Grosse: Der letzte Tango von Bertolucci ist eine wunderschöne Liebesgeschichte. Die Welt ist voll von schönen Liebesgeschichten. In Russland allein gibt es so viele: Anna Karenina und so weiter. Es gibt so viele. ‚A bout de souffle’ von Godard. Das sind zum Beispiel alles Liebesgeschichten, die tragisch endeten. Ich glaube, es hat etwas mit Leidenschaft zu tun. Die ist nur eine bestimmte Zeit möglich. Dann wird es etwas anderes. Vielleicht eine andere Form von Liebe. Aber über die erzähle ich vielleicht später mal, wenn ich älter bin und mehr Erfahrung habe. Im Moment – habe ich den Eindruck – erzähle ich noch über Leidenschaft.
Egal, wenn es mit dem Mann nicht geklappt hat
www.aktuell.ru: Olgas Sommer ist aber auch eine Art Plädoyer für die Naivität.
Grosse: Das stimmt. Es ist wirklich ein Plädoyer für die Naivität, aber im guten Sinne. Weil Olga, als sie merkt, dass ihre pubertären Träume zerplatzen, trotzdem alleine ihren Traum zu Ende lebt. Das ist zum Beispiel etwas, was das russische Publikum besonders mochte – gerade die Frauen. Von meinen paar Tagen Aufenthalt in Moskau habe ich den Eindruck, dass das Verhältnis der Frau vom Mann hier doch noch sehr viel abhängiger ist, als im Westen. Die Frauen haben nach dem Film gesagt: Egal, wenn das mit dem Mann jetzt nicht geklappt hat und es nur die großen Bubblegum-Träume waren. Dass das Mädel dann alleine mit dem Schiff losfährt, das hätten sie so toll gefunden. Da hatte ich den Eindruck, die Idee macht den Frauen Mut: Man kann es auch alleine machen. Man braucht nicht immer den Mann an seiner Seite. Insofern ist Olga naiv, geht dann aber ein Stück weiter und verliert die Naivität, ohne aber den Glauben zu verlieren. Das mochte ich an der Figur so.

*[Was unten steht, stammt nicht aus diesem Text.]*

(* ===== verification/ExactlyOnce.v ===== *)
(** * The methods of a connection as one step relation, and exactly-once writes

    [method] names every operation of [Connection], [invoke] runs one, and
    [step] is one operation of a program that uses a connection, whether it
    returns or raises.  Also here: what a valid pending write holds, field by
    field, and how its parameters are saved and restored. *)

From Corelib Require Import Floats.SpecFloat.
From S2P Require Import Prelude PyStr PyFloat Objects Json JsonProofs Bytes Vector Parameters Results Net Client Transaction ClientProofs ClientFrames.

(** ** Sequences of operations *)

(** The methods of [Connection]; [MPrepared] is the entry point of
    the DB-API adapter; [MTransaction] is a [with connection.transaction()] block
    that executes the given statements. *)
Inductive method :=
| MExecute (sql parameters : pyval)
| MPrepared (text : pystr) (vs : list pyval) (read_version : Z)
| MTransaction (statements : list (pyval * pyval))
| MResolve_pending
| MQuery (sql parameters : pyval) (consistency : pystr)
| MStatus
| MSession_epoch
| MRetire_sessions (expected_epoch : pyval)
| MRequest_snapshot
| MBegin
| MPreview (body : pystr) (vs : list pyval) (version : Z) (query : pystr) (query_values : list pyval)
| MEnter
| MClose.

Section Steps.
Context {W : Type} `{EnvLaws W}.

Definition invoke (m : method) : C W unit :=
  match m with
  | MExecute sql ps => do! execute sql ps;; ret tt
  | MPrepared text vs rv => do! with_lock (_execute_prepared text vs rv);; ret tt
  | MTransaction stmts => do! transaction_result (tx_executes stmts);; ret tt
  | MResolve_pending => do! resolve_pending;; ret tt
  | MQuery sql ps c => do! query sql ps c;; ret tt
  | MStatus => do! status;; ret tt
  | MSession_epoch => do! session_epoch;; ret tt
  | MRetire_sessions e => do! retire_sessions e;; ret tt
  | MRequest_snapshot => do! request_snapshot;; ret tt
  | MBegin => do! _begin_optimistic;; ret tt
  | MPreview b vs v q qvs => do! _preview b vs v q qvs;; ret tt
  | MEnter => enter
  | MClose => close
  end.

(** One operation, whether it returns or raises. *)
Inductive step (s : Conn * W) : Conn * W -> Prop :=
| step_invoke m : step s (invoke m s).2.

Lemma stable_transaction stmts : stable keeps (transaction_result (tx_executes stmts)).
Proof.
  enough (Hop : stable keeps (transaction_op stmts)).
  { intros s Ht. unfold wp. rewrite transaction_unfold. by apply Hop. }
  unfold transaction_op.
  repeat first [ apply stable_ready; exact _ | apply stable_execute_prepared | stable_step ].
  apply tx_build_ends.
Qed.

Lemma invoke_stable m : stable keeps (invoke m).
Proof.
  destruct m; cbn [invoke]; try (apply (stable_bind keeps); [|intros ?; apply (stable_ret keeps)]).
  - apply stable_execute.
  - apply (stable_with_lock keeps), stable_execute_prepared.
  - apply stable_transaction.
  - apply stable_resolve_pending.
  - apply stable_query, keeps_frame.
  - apply stable_status, keeps_frame.
  - apply stable_session_epoch, keeps_frame.
  - apply stable_retire, keeps_frame.
  - apply stable_snapshot, keeps_frame.
  - apply stable_begin, keeps_frame.
  - apply stable_preview, keeps_frame.
  - apply stable_ready, keeps_frame.
  - apply stable_close, keeps_frame.
Qed.

Lemma steps_keep s s' : Inv s.1 -> rtc step s s' -> keeps s s'.
Proof.
  intros HI Hs. induction Hs as [s|s s1 s' [m] Hs IH]; [reflexivity|].
  destruct (invoke_stable m s) as [_ Hk]; [apply HI|].
  etransitivity; [exact Hk|]. apply IH. by apply Hk.
Qed.

Lemma Connection_new_Inv eps cluster timeout pending w c w' :
  (forall p, pending = Some p -> valid_pending p) ->
  Connection_new eps cluster timeout pending w = (Ok c, w') -> Inv c /\ c_lock c = 0%nat.
Proof.
  intros Hp. unfold Connection_new. case_bool_decide as He; [done|].
  destruct (bool_decide _ || _) eqn:Hc; [done|].
  apply orb_false_iff in Hc as [Hc Ht]. apply bool_decide_eq_false in Hc.
  apply negb_false_iff, andb_true_iff in Ht as [Ht1%negb_true_iff Ht2%Qle_bool_iff].
  destruct (match pending with Some p => _ | None => _ end) as [sess w1] eqn:Hs.
  intros [= <- <-]. split; [|done]. split; cbn [c_endpoints c_cluster c_timeout c_sequence c_pending c_index].
  - unfold index_ok, zlen. simpl. destruct eps; [done|]. simpl. lia.
  - done.
  - split; [|done].
    apply Qnot_le_lt. intros Hle%Qle_bool_iff. congruence.
  - destruct pending as [p|]; [|done]. specialize (Hp p eq_refl).
    revert Hp. unfold valid_pending, PendingWrite_new, check_int. cbn [as_int]. intros Hp. res_inv. by unbool.
  - intros p ->. split; [by apply Hp|]. split_and!; try done. by injection Hs as <-.
Qed.
End Steps.

(** ** What a pending write holds *)

(** Python-level well-formedness of what a write holds: strings are code
    points, and [Vector] objects come from their constructor. *)
Definition python_value (v : pyval) : Prop :=
  match v with
  | PStr s => code_points s
  | PVec w => wf_vector w
  | _ => True
  end.

Lemma clean_int63 z : - 2 ^ 63 <= z <= 2 ^ 63 -> clean (PInt z).
Proof.
  intros Hz. constructor. unfold dec_nonneg, zlen.
  pose proof (dec_digits_length (S (Z.to_nat (Z.log2 (Z.abs z)))) (Z.abs z)) as Hl.
  assert (Z.log2 (Z.abs z) <= 63) by (transitivity (Z.log2 (2 ^ 63)); [apply Z.log2_le_mono; lia|done]).
  lia.
Qed.

Lemma scalar_str s n : code_points s -> utf8_len s = Some n -> Forall scalar_value s.
Proof.
  unfold utf8_len, utf8_encode. intros Hs. destruct (existsb is_surrogate s) eqn:E; [done|]. intros _.
  apply Forall_forall. intros c Hc. split; [by eapply Forall_forall in Hs|].
  destruct (is_surrogate c) eqn:Ec; [|done]. rewrite <- E. symmetry. apply existsb_exists.
  exists c. split; [by apply list_elem_of_In|done].
Qed.

Lemma clean_ascii s : forallb (fun c => (0 <=? c) && (c <? 128)) s = true -> Forall scalar_value s.
Proof.
  rewrite forallb_forall. intros Hs. apply Forall_forall. intros c Hc%list_elem_of_In%Hs. unbool.
  split; [lia|]. unfold is_surrogate. destruct (Z.leb_spec 55296 c); [lia|done].
Qed.

Lemma encode_all_Forall vs es : encode_all vs = Ok es -> Forall (fun v => exists e, encode v = Ok e) vs.
Proof.
  revert es. induction vs as [|v vs IH]; intros es Hes; [done|]. cbn [encode_all] in Hes. res_inv.
  constructor; eauto.
Qed.

Lemma clean_saved v e : encode v = Ok e -> python_value v -> clean (save_param v).
Proof.
  destruct v as [|b|z|f|s|b|w|l|d]; intros He Hw; cbn [save_param] in *; try done; try by constructor.
  - unfold encode in He. cbn [isinstance_int default] in He. res_inv. unfold int_in_range in *.
    unbool. unfold id in *. apply clean_int63. lia.
  - unfold encode in He. destruct (utf8_len s) as [n|] eqn:Hn; [|done]. constructor. by eapply scalar_str.
  - constructor; [apply NoDup_singleton|]. constructor; [|done]. split; [by apply clean_ascii|].
    simpl. constructor. apply Forall_fmap, Forall_forall. intros x _. constructor.
Qed.

Lemma load_saved v e : encode v = Ok e -> python_value v -> load_param (save_param v) = Ok v.
Proof.
  destruct v; intros He Hw; try done.
  cbn [save_param load_param mkdict fmap list_fmap]. rewrite pyeqb_refl. unfold viter.
  by rewrite Vector_new_id.
Qed.

Lemma load_params_saved vs :
  Forall (fun v => exists e, encode v = Ok e) vs -> Forall python_value vs ->
  load_params (save_param <$> vs) = Ok vs.
Proof.
  intros He Hw. induction He as [|v vs [e He] Hes IH]; [done|]. apply Forall_cons in Hw as [Hv Hw].
  cbn [fmap list_fmap load_params]. by erewrite load_saved, IH.
Qed.

Lemma check_int_Ok lo z e n : check_int lo (PInt z) e = Ok n -> lo <= z < 2 ^ 63.
Proof. unfold check_int. cbn [as_int]. intros. res_inv. unbool. lia. Qed.

Lemma valid_pending_fields p :
  valid_pending p ->
  Forall scalar_value (session p) /\ 1 <= sequence p < 2 ^ 63 /\ 0 <= read_version p < 2 ^ 63 /\
  0 <= epoch p < 2 ^ 63 /\ (exists n, utf8_len (sql p) = Some n /\ n <= 4096) /\
  zlen (parameters p) <= 16 /\ exists es, encode_all (parameters p) = Ok es.
Proof.
  unfold valid_pending, PendingWrite_new. intros Hv. res_inv.
  repeat match goal with H : check_int _ _ _ = Ok _ |- _ => apply check_int_Ok in H end.
  unbool. split_and!; try done; try lia; [| |by eauto].
  - cbn [check_session] in Hr. res_inv. unfold session_ok in *. unbool. apply clean_ascii.
    rewrite forallb_forall in *. intros c Hc. specialize (H1 c Hc). unfold is_hex_lower, is_dec in H1. lia.
  - cbn [check_sql] in *. destruct (utf8_len (sql p)); res_inv. unbool. eauto.
Qed.

(** * Writes happen at most once, and successful ones exactly once

    The service deduplicates writes by (session, sequence); the client's part of
    the contract is to use one identity per write, to repeat exactly that request
    while its outcome is unknown, and never to reuse the identity for another
    write once it may have been applied.  [Service] states what the service
    documents; [exactly_once] is the resulting end-to-end guarantee.  [Ledger] is
    a concrete service over a network that loses requests and replies. *)

(** ** What a write is *)

Definition is_write (q : dict) : Prop := dict_get (py "op") q = Some (PStr (py "execute")).
Definition of_session (sess : pystr) (q : dict) : Prop :=
  dict_get (py "session") q = Some (PStr sess).
Definition seq_of (q : dict) : option pyval := dict_get (py "sequence") q.

(** The write itself: SQL text and encoded parameters. *)
Definition body := (option pyval * option pyval)%type.
Definition body_of (q : dict) : body := (dict_get (py "sql") q, dict_get (py "parameters") q).
Definition write_body (text : pystr) (params : list pyval) : body :=
  (Some (PStr text), Some (PList params)).

(** Answers that say the write was not, and will not be, applied. *)
Definition rejections : list pystr :=
  py <$> ["Constraint"; "Policy"; "Sequence_Gap"; "Invalid_SQL"; "Invalid_Request"; "Unsupported";
          "Conflict"]%string.

(** The service's side of the contract.  [ledger sess w] is the writes applied
    under a session, in order.  An exchange applies at most the write it
    carries, and only under a sequence number not applied before; a success
    vouches for the number having been applied, a rejection for its absence. *)
Class Service (W : Type) `{EnvLaws W} := {
  ledger : pystr -> W -> list dict;
  ledger_monotonic sess w : ledger sess (monotonic w).2 = ledger sess w;
  ledger_sleep sess d w : ledger sess (sleep d w) = ledger sess w;
  ledger_tclose sess w : ledger sess (tclose w) = ledger sess w;
  ledger_exchange sess e q t w :
    ledger sess (exchange e q t w).2 = ledger sess w \/
    (is_write q /\ of_session sess q /\ seq_of q ∉ seq_of <$> ledger sess w /\
     ledger sess (exchange e q t w).2 = ledger sess w ++ [q]);
  ledger_success sess e q t w resp :
    is_write q -> of_session sess q -> (exchange e q t w).1 = Ok resp ->
    dict_get (py "error") resp = Some (PStr []) ->
    seq_of q ∈ seq_of <$> ledger sess (exchange e q t w).2;
  ledger_rejection sess e q t w resp code :
    is_write q -> of_session sess q -> (exchange e q t w).1 = Ok resp ->
    dict_get (py "error") resp = Some (PStr code) -> code ∈ rejections ->
    seq_of q ∉ seq_of <$> ledger sess (exchange e q t w).2
}.

Section ExactlyOnce.
Context {W : Type} `{Service W}.

(** [log] is what the connection knows to be applied: the ledger of its session
    is [log], followed by the pending write if that was applied too. *)
Definition abstracts (log : list body) (s : Conn * W) : Prop :=
  exists done tail,
    ledger (c_session s.1) s.2 = done ++ tail /\ body_of <$> done = log /\
    Forall (fun q => exists n, seq_of q = Some (PInt n) /\ n < c_sequence s.1) done /\
    (tail = [] \/ exists p params q,
       tail = [q] /\ c_pending s.1 = Some p /\ encode_all (parameters p) = Ok params /\
       seq_of q = Some (PInt (sequence p)) /\ body_of q = write_body (sql p) params).

(** Operations that do not write leave all of this alone. *)
Definition unwritten (s s' : Conn * W) : Prop :=
  c_session s'.1 = c_session s.1 /\ c_sequence s'.1 = c_sequence s.1 /\
  c_pending s'.1 = c_pending s.1 /\ c_timeout s'.1 = c_timeout s.1 /\
  forall sess, ledger sess s'.2 = ledger sess s.2.

#[global] Instance unwritten_frame : Frame unwritten.
Proof.
  split; unfold unwritten; cbn [fst snd]; try done.
  - split; [done|]. intros s1 s2 s3 (?&?&?&?&E1) (?&?&?&?&E2).
    split_and!; congruence.
  - intros c w. split_and!; try done. intros sess. apply ledger_monotonic.
  - intros d c w. split_and!; try done. intros sess. apply ledger_sleep.
  - intros c w. split_and!; try done. intros sess. apply ledger_tclose.
  - intros e q t c w Hop. split_and!; try done. intros sess.
    destruct (ledger_exchange sess e q t w) as [|(Hw & _)]; done.
  - by intros s s' (?&?&?&?&?).
Qed.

www.aktuell.ru: Was waren denn Ihre Jugendträume? Haben Sie sie verwirklichen können?
Grosse: Ich denke schon. Meine Jugendträume waren, dass ich Filme mache, dass ich ins Ausland gehe, dass ich ein unabhängiges Leben führe. Das habe ich gemacht. Aber natürlich passiert es dann anders, als man es sich vorstellt – wie bei Olga. Aber ich denke schon, dass ich mir treu geblieben bin.
Keine deutsche Olga gefunden
www.aktuell.ru: Warum ist ausgerechnet Tanger in ihrem Film der Ort der Sehnsucht?
Grosse: Als ich in Olgas Alter war, war für mich Paul Bowls unheimlich wichtig. Sein Buch, das auch die Hauptfigur Daniel erwähnt, ‚The sheltering scy’ war eines meiner Lieblingsbücher. Es ist übrigens auch eine große, unglückliche Liebesgeschichte. In Tanger gab es eine Künstlerbewegung – in den 20er, 30er Jahren oder auch noch später in den 60ern. Die Beatles sind zum Beispiel nach Tanger gegangen und haben dort mit Drogen experimentiert. Es war eine sehr freizügige Gemeinschaft von Europäern und Amerikanern, die dort gelebt hat. Das war für mich immer ein Sehnsuchtsort – so mysteriös und geprägt von einer großen kulturellen Tradition. Ich bin übrigens nie dorthin gefahren. Deswegen habe ich Olga hingeschickt.
www.aktuell.ru: Wieso haben sie die Hauptrollen mit französischen Schauspielern besetzt?
Grosse: Ich habe keine deutsche Olga gefunden. Ich habe einen Sommer lang in Deutschland gecastet, aber kein Mädchen gefunden, bei der ich den Eindruck hatte: Sie ist es. Aber eine Französin. Weil es aber die erste große Rolle von Clémence Poésy war, wollte ich nicht, dass sie mit einem Deutschen spielen muss. Das wäre einfach zu schwierig gewesen. Dann habe ich eben Bruno Todeschini genommen. So wurde es plötzlich eine richtige deutsch-französische Koproduktion.
www.aktuell.ru: Wann läuft der Film in Deutschland an?
Grosse: Das wissen wir im Moment noch nicht, weil wir noch keinen Verleih haben. Ich nehme an, dass er im Herbst in Frankreich starten wird.